Exercise objective:
When you reach the line that contains "rewrite V by done. apply" in the data below, start reproducing lines exactly, and stop after the line that contains "intros c i p Hc Hi Hp.".

***** Information provided *****

(* ===== verification/EcFragments.v ===== *)
(** * Fragments

    The fragment of a brick as a function of the data: what
    [ec_method_encode] writes does not depend on the buffer it writes to, is
    computed stripe by stripe, is zero for zeros, and the fragments of any
    [columns] distinct bricks decode to the data. *)

From stdpp Require Import prelude.
From Stdlib Require Import ZArith Lia.
From S2P Require Import Prelude Gf256 EcGfLoop EcGf GaussJordan EcMethod EcDecode.

Open Scope nat_scope.

(** The contents of a buffer as a function. *)
Definition word (a : list Z) : nat → Z := λ q, a !!! q.

Lemma word_arr n (a : list Z) : length a = n → arr n (word a) a.
Proof. intros <-. apply arr_lookup_total. Qed.

Lemma arr_word n g (a : list Z) q : arr n g a → q < n → word a q = g q.
Proof.
  intros [Hl Hg] Hq. unfold word. apply list_lookup_total_correct. by apply Hg.
Qed.

Lemma arr_csym n g (a : list Z) b i p :
  arr n g a → i < 8 → b + CHUNK_WORDS ≤ n → csym (word a) b i p = csym g b i p.
Proof.
  intros Ha Hi Hb. apply csym_ext; [done|]. intros r Hr.
  apply (arr_word n); [done|lia].
Qed.

(** Word [q] of a buffer is in chunk [q / 64], in plane [(q mod 64) / 8], at
    place [q mod 8]. *)
Lemma words_of_chunks n (g h : nat → Z) :
  (∀ c i p, c < n → i < 8 → (0 <= p)%Z →
     csym g (c * CHUNK_WORDS) i p = csym h (c * CHUNK_WORDS) i p) →
  ∀ q, q < n * CHUNK_WORDS → g q = h q.
Proof.
  intros H q Hq. change CHUNK_WORDS with 64 in *.
  pose proof (Nat.div_mod_eq q 64) as E1.
  pose proof (Nat.div_mod_eq (q mod 64) 8) as E2.
  pose proof (Nat.mod_upper_bound q 64 ltac:(lia)).
  pose proof (Nat.mod_upper_bound (q mod 64) 8 ltac:(lia)).
  assert (octet_at g (q / 64 * 64 + (q mod 64) mod 8) 8
        = octet_at h (q / 64 * 64 + (q mod 64) mod 8) 8) as E.
  { apply octet_ext. intros p Hp. apply H; [|done|done].
    apply Nat.Div0.div_lt_upper_bound. lia. }
  set (b := q / 64 * 64 + (q mod 64) mod 8) in *.
  assert (∃ m, m < 8 ∧ q = b + 8 * m) as (m & Hm & Hqm).
  { exists ((q mod 64) / 8). split; [apply Nat.Div0.div_lt_upper_bound; lia|].
    subst b. lia. }
  clearbody b. rewrite Hqm.
  injection E as E0 E3 E4 E5 E6 E7 E8 E9.
  do 8 (destruct m as [|m];
    [first [rewrite Nat.add_0_r; assumption | assumption]|]).
  lia.
Qed.

(** ** The fragment of a brick *)

Definition frag (columns row : nat) (data : list Z) : list Z :=
  let n := length data / (columns * CHUNK_WORDS) in
  default [] (snd <$> ec_method_encode (n * columns * EC_METHOD_CHUNK_SIZE) columns row
                        data (replicate (n * CHUNK_WORDS) 0%Z)).

(** The value of a fragment at a place of a stripe. *)
Definition frag_value (columns row : nat) (data : list Z) (s i : nat) (p : Z) : gf :=
  gsum columns (λ l, gpow (gf_of (Z.of_nat (row + 1))) (columns - 1 - l)
    * csym (word data) ((s * columns + l) * CHUNK_WORDS) i p)%gf.

Lemma encode_value n columns row data out :
  0 < columns → row + 1 < 256 → length data = n * columns * CHUNK_WORDS →
  length out = n * CHUNK_WORDS →
  ∃ f, ec_method_encode (n * columns * EC_METHOD_CHUNK_SIZE) columns row data out
      = Some (n * EC_METHOD_CHUNK_SIZE, f) ∧ length f = n * CHUNK_WORDS ∧
    ∀ s i p, s < n → i < 8 → (0 <= p)%Z →
      csym (word f) (s * CHUNK_WORDS) i p = frag_value columns row data s i p.
Proof.
  intros Hc Hr Hd Ho.
  destruct (encode_spec columns row Hc Hr (length data) (word data) data
    (word_arr _ _ eq_refl) n (length out) (word out) out)
    as (f & g & Hrun & Ha & Hs); [done|done|by apply word_arr|].
  exists f. split; [done|]. split; [destruct Ha; lia|].
  intros s i p Hsn Hi Hp.
  rewrite (arr_csym (length out) g) by (done || nia).
  rewrite Hs, horner_sum by done. apply gsum_ext. intros l Hl. f_equal.
  unfold stripe_chunk. f_equal. lia.
Qed.

(** Two buffers of [n] chunks with the same elements are equal. *)
Lemma chunks_inj n (a b : list Z) :
  length a = n * CHUNK_WORDS → length b = n * CHUNK_WORDS →
  (∀ s i p, s < n → i < 8 → (0 <= p)%Z →
     csym (word a) (s * CHUNK_WORDS) i p = csym (word b) (s * CHUNK_WORDS) i p) → a = b.
Proof.
  intros Ha Hb H. apply (arr_unique (n * CHUNK_WORDS) (word b)); [|by apply word_arr].
  eapply arr_ext; [|by apply word_arr]. intros q Hq. symmetry.
  by apply (words_of_chunks n (word b) (word a)); [|done]; intros; symmetry; apply H.
Qed.

Lemma frag_spec n columns row data :
  0 < columns → row + 1 < 256 → length data = n * columns * CHUNK_WORDS →
  length (frag columns row data) = n * CHUNK_WORDS ∧
  (∀ s i p, s < n → i < 8 → (0 <= p)%Z →
     csym (word (frag columns row data)) (s * CHUNK_WORDS) i p =
     frag_value columns row data s i p) ∧
  ∀ out, length out = n * CHUNK_WORDS →
    ec_method_encode (n * columns * EC_METHOD_CHUNK_SIZE) columns row data out
      = Some (n * EC_METHOD_CHUNK_SIZE, frag columns row data).
Proof.
  intros Hc Hr Hd.
  assert (length data / (columns * CHUNK_WORDS) = n) as En.
  { rewrite Hd, <- Nat.mul_assoc. apply Nat.div_mul.
    change CHUNK_WORDS with 64. lia. }
  destruct (encode_value n columns row data (replicate (n * CHUNK_WORDS) 0%Z))
    as (f & Hf & Hl & Hv); [done..|by rewrite length_replicate|].
  assert (frag columns row data = f) as Ef.
  { unfold frag. cbv zeta. by rewrite En, Hf. }
  rewrite Ef. split; [done|]. split; [done|]. intros out Ho.
  destruct (encode_value n columns row data out) as (f' & Hf' & Hl' & Hv'); [done..|].
  rewrite Hf'. do 2 f_equal. apply (chunks_inj n); [done..|].
  intros. by rewrite Hv, Hv'.
Qed.

(** Equal chunks at different places of two buffers. *)
Lemma csym_shift g h b b' i p :
  i < 8 → (∀ r, r < CHUNK_WORDS → g (b + r) = h (b' + r)) →
  csym g b i p = csym h b' i p.
Proof.
  intros Hi H. unfold csym, octet_at. change CHUNK_WORDS with 64 in H.
  rewrite <- !Nat.add_assoc. rewrite !H by lia. done.
Qed.

Lemma word_app_l a b q : q < length a → word (a ++ b) q = word a q.
Proof. intros. unfold word. by apply lookup_total_app_l. Qed.
Lemma word_app_r a b q : word (a ++ b) (length a + q) = word b q.
Proof.
  unfold word. rewrite lookup_total_app_r by lia. f_equal. lia.
Qed.

(** Stripes are encoded one by one. *)
Lemma frag_app n1 n2 columns row d1 d2 :
  0 < columns → row + 1 < 256 →
  length d1 = n1 * columns * CHUNK_WORDS → length d2 = n2 * columns * CHUNK_WORDS →
  frag columns row (d1 ++ d2) = frag columns row d1 ++ frag columns row d2.
Proof.
  intros Hc Hr H1 H2.
  destruct (frag_spec n1 columns row d1) as (L1 & V1 & _); [done..|].
  destruct (frag_spec n2 columns row d2) as (L2 & V2 & _); [done..|].
  destruct (frag_spec (n1 + n2) columns row (d1 ++ d2)) as (L & V & _);
    [done..|rewrite length_app; lia|].
  apply (chunks_inj (n1 + n2)); [done|rewrite length_app; lia|].
  intros s i p Hs Hi Hp. rewrite V by done. destruct (decide (s < n1)) as [Hs1|Hs1].
  - transitivity (csym (word (frag columns row d1)) (s * CHUNK_WORDS) i p).
    + rewrite V1 by done. unfold frag_value. apply gsum_ext. intros l Hl. f_equal.
      apply csym_shift; [done|]. intros r Hrr. apply word_app_l. rewrite H1.
      change CHUNK_WORDS with 64 in *. nia.
    + apply csym_shift; [done|]. intros r Hrr. symmetry. apply word_app_l. rewrite L1.
      change CHUNK_WORDS with 64 in *. nia.
  - transitivity (csym (word (frag columns row d2)) ((s - n1) * CHUNK_WORDS) i p).
    + rewrite V2 by (done || lia). unfold frag_value. apply gsum_ext. intros l Hl. f_equal.
      apply csym_shift; [done|]. intros r Hrr. rewrite <- (word_app_r d1 d2). f_equal.
      rewrite H1. change CHUNK_WORDS with 64 in *. nia.
    + apply csym_shift; [done|]. intros r Hrr.
      rewrite <- (word_app_r (frag columns row d1)). f_equal. rewrite L1.
      change CHUNK_WORDS with 64 in *. nia.
Qed.

Lemma csym_zeros m b i p :
  i < 8 → b + CHUNK_WORDS ≤ m → csym (word (replicate m 0%Z)) b i p = 0%gf.
Proof.
  intros Hi Hb. change CHUNK_WORDS with 64 in Hb.
  assert (∀ q, q < m → word (replicate m 0%Z) q = 0%Z) as H.
  { intros q Hq. unfold word. by rewrite lookup_total_replicate_2. }
  unfold csym, octet_at. rewrite !H by lia. unfold osym, osymZ.
  cbn [o0 o1 o2 o3 o4 o5 o6 o7]. rewrite Z.bits_0. reflexivity.
Qed.

(** A hole is encoded as a hole. *)
Lemma frag_zeros n columns row :
  0 < columns → row + 1 < 256 →
  frag columns row (replicate (n * columns * CHUNK_WORDS) 0%Z)
    = replicate (n * CHUNK_WORDS) 0%Z.
Proof.
  intros Hc Hr.
  destruct (frag_spec n columns row (replicate (n * columns * CHUNK_WORDS) 0%Z))
    as (L & V & _); [done..|by rewrite length_replicate|].
  apply (chunks_inj n); [done|by rewrite length_replicate|].
  intros s i p Hs Hi Hp. rewrite V, csym_zeros by (done || nia). apply gsum_zero.
  intros l Hl. rewrite csym_zeros by (done || (change CHUNK_WORDS with 64; nia)).
  by rewrite gmul_comm, gmul_0_l.
Qed.

(** ** Decoding fragments *)

Lemma rows_ok (rows : list nat) :
  Forall (λ r, r < 255) rows →
  ∀ i r, (Z.of_nat <$> rows) !! i = Some r → (0 <= r < 255)%Z.
Proof.
  intros Hb i r H. rewrite list_lookup_fmap in H.
  destruct (rows !! i) as [v|] eqn:E; simplify_eq/=.
  pose proof (Forall_lookup_1 _ _ _ _ Hb E) as Hv. simpl in Hv. lia.
Qed.

(** The elements of the fragment at place [l] of a list of bricks. *)
Lemma frag_vander n columns data rows l r s i p :
  0 < columns → rows !! l = Some r → r < 255 →
  length data = n * columns * CHUNK_WORDS → s < n → i < 8 → (0 <= p)%Z →
  csym (word (frag columns r data)) (s * CHUNK_WORDS) i p =
  gsum columns (λ c, vander columns (xpoint (Z.of_nat <$> rows)) l c
    * csym (word data) ((s * columns + c) * CHUNK_WORDS) i p)%gf.
Proof.
  intros Hc Hr Hr255 Hd Hs Hi Hp.
  destruct (frag_spec n columns r data) as (_ & V & _); [done|lia|done|].
  rewrite V by done. apply gsum_ext. intros c Hcc. unfold vander, xpoint, point. f_equal.
  f_equal. f_equal. rewrite (list_lookup_total_correct _ _ (Z.of_nat r)); [lia|].
  by rewrite list_lookup_fmap, Hr.
Qed.

(** The fragments of any [columns] distinct bricks give the data back. *)
Lemma decode_frags t n data rows out :
  ec_method_initialize = Some t → 0 < length rows ≤ EC_METHOD_MAX_FRAGMENTS →
  NoDup rows → Forall (λ r, r < 255) rows →
  length data = n * length rows * CHUNK_WORDS → length out = n * length rows * CHUNK_WORDS →
  ec_method_decode t (n * EC_METHOD_CHUNK_SIZE) (length rows) (Z.of_nat <$> rows)
    ((λ r, frag (length rows) r data) <$> rows) out
  = Some (n * length rows * EC_METHOD_CHUNK_SIZE, data).
Proof.
  intros Ht [Hk0 Hk] Hnd Hb Hd Ho. apply ec_method_initialize_inv in Ht.
  set (frags := (λ r, frag (length rows) r data) <$> rows).
  set (rz := Z.of_nat <$> rows).
  assert (NoDup rz) as Hndz by (by apply NoDup_fmap_2; [intros ??; lia|]).
  assert (length rz = length rows ∧
    ∀ i r, rz !! i = Some r → (0 <= r < 255)%Z) as Hrz
    by (split; [apply length_fmap|by apply rows_ok]).
  assert (∀ l, l < length rows → ∃ r, rows !! l = Some r ∧ r < 255 ∧
    frags !! l = Some (frag (length rows) r data)) as Hf.
  { intros l Hl. destruct (lookup_lt_is_Some_2 rows l Hl) as [r Hr]. exists r.
    split; [done|]. split; [by apply (Forall_lookup_1 _ _ _ _ Hb Hr)|].
    unfold frags. by rewrite list_lookup_fmap, Hr. }
  destruct (decode_spec t Ht (length rows) Hk0 Hk rz Hndz Hrz n
    (λ l, word (frags !!! l)) frags) with (no := length out) (g := word out)
    (out := out) as (out' & g' & -> & Ha & Hs).
  { intros l Hl. destruct (Hf l Hl) as (r & Hr & Hr255 & Hin). exists (frag (length rows) r data).
    split; [done|]. rewrite (list_lookup_total_correct _ _ _ Hin). apply word_arr.
    by apply frag_spec; [|lia|]. }
  { done. }
  { by apply word_arr. }
  do 2 f_equal. apply (arr_unique (length out) (word data)).
  2:{ apply word_arr. lia. }
  eapply arr_ext; [|exact Ha]. rewrite Ho. apply words_of_chunks.
  intros c i p Hc Hi Hp.
  pose proof (Nat.div_mod_eq c (length rows)) as Ec.
  pose proof (Nat.mod_upper_bound c (length rows) ltac:(lia)) as Hcm.
  rewrite Ec, (Nat.mul_comm (length rows)), Hs
    by (done || apply Nat.Div0.div_lt_upper_bound; lia).
  set (s := c / length rows) in *. set (r := c mod length rows) in *.
  assert (s < n) as Hsn by (apply Nat.Div0.div_lt_upper_bound; lia).
  rewrite <- (gj_recover (length rows) (xpoint rz)
    (xpoint_nonzero (length rows) Hk rz Hrz Hndz)
    (xpoint_inj (length rows) Hk rz Hrz Hndz)
    (λ c', csym (word data) ((s * length rows + c') * CHUNK_WORDS) i p) r Hcm).
  apply gsum_ext. intros l Hl. f_equal.
  destruct (Hf l Hl) as (r' & Hr' & Hr255 & Hin).
  rewrite (list_lookup_total_correct _ _ _ Hin).
  by apply (frag_vander n (length rows) data rows l r').
Qed.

*****

Answer to this problem:
  rewrite V by done. apply gsum_ext. intros c Hcc. unfold vander, xpoint, point. f_equal.
  f_equal. f_equal. rewrite (list_lookup_total_correct _ _ (Z.of_nat r)); [lia|].
  by rewrite list_lookup_fmap, Hr.
Qed.

(** The fragments of any [columns] distinct bricks give the data back. *)
Lemma decode_frags t n data rows out :
  ec_method_initialize = Some t → 0 < length rows ≤ EC_METHOD_MAX_FRAGMENTS →
  NoDup rows → Forall (λ r, r < 255) rows →
  length data = n * length rows * CHUNK_WORDS → length out = n * length rows * CHUNK_WORDS →
  ec_method_decode t (n * EC_METHOD_CHUNK_SIZE) (length rows) (Z.of_nat <$> rows)
    ((λ r, frag (length rows) r data) <$> rows) out
  = Some (n * length rows * EC_METHOD_CHUNK_SIZE, data).
Proof.
  intros Ht [Hk0 Hk] Hnd Hb Hd Ho. apply ec_method_initialize_inv in Ht.
  set (frags := (λ r, frag (length rows) r data) <$> rows).
  set (rz := Z.of_nat <$> rows).
  assert (NoDup rz) as Hndz by (by apply NoDup_fmap_2; [intros ??; lia|]).
  assert (length rz = length rows ∧
    ∀ i r, rz !! i = Some r → (0 <= r < 255)%Z) as Hrz
    by (split; [apply length_fmap|by apply rows_ok]).
  assert (∀ l, l < length rows → ∃ r, rows !! l = Some r ∧ r < 255 ∧
    frags !! l = Some (frag (length rows) r data)) as Hf.
  { intros l Hl. destruct (lookup_lt_is_Some_2 rows l Hl) as [r Hr]. exists r.
    split; [done|]. split; [by apply (Forall_lookup_1 _ _ _ _ Hb Hr)|].
    unfold frags. by rewrite list_lookup_fmap, Hr. }
  destruct (decode_spec t Ht (length rows) Hk0 Hk rz Hndz Hrz n
    (λ l, word (frags !!! l)) frags) with (no := length out) (g := word out)
    (out := out) as (out' & g' & -> & Ha & Hs).
  { intros l Hl. destruct (Hf l Hl) as (r & Hr & Hr255 & Hin). exists (frag (length rows) r data).
    split; [done|]. rewrite (list_lookup_total_correct _ _ _ Hin). apply word_arr.
    by apply frag_spec; [|lia|]. }
  { done. }
  { by apply word_arr. }
  do 2 f_equal. apply (arr_unique (length out) (word data)).
  2:{ apply word_arr. lia. }
  eapply arr_ext; [|exact Ha]. rewrite Ho. apply words_of_chunks.
  intros c i p Hc Hi Hp.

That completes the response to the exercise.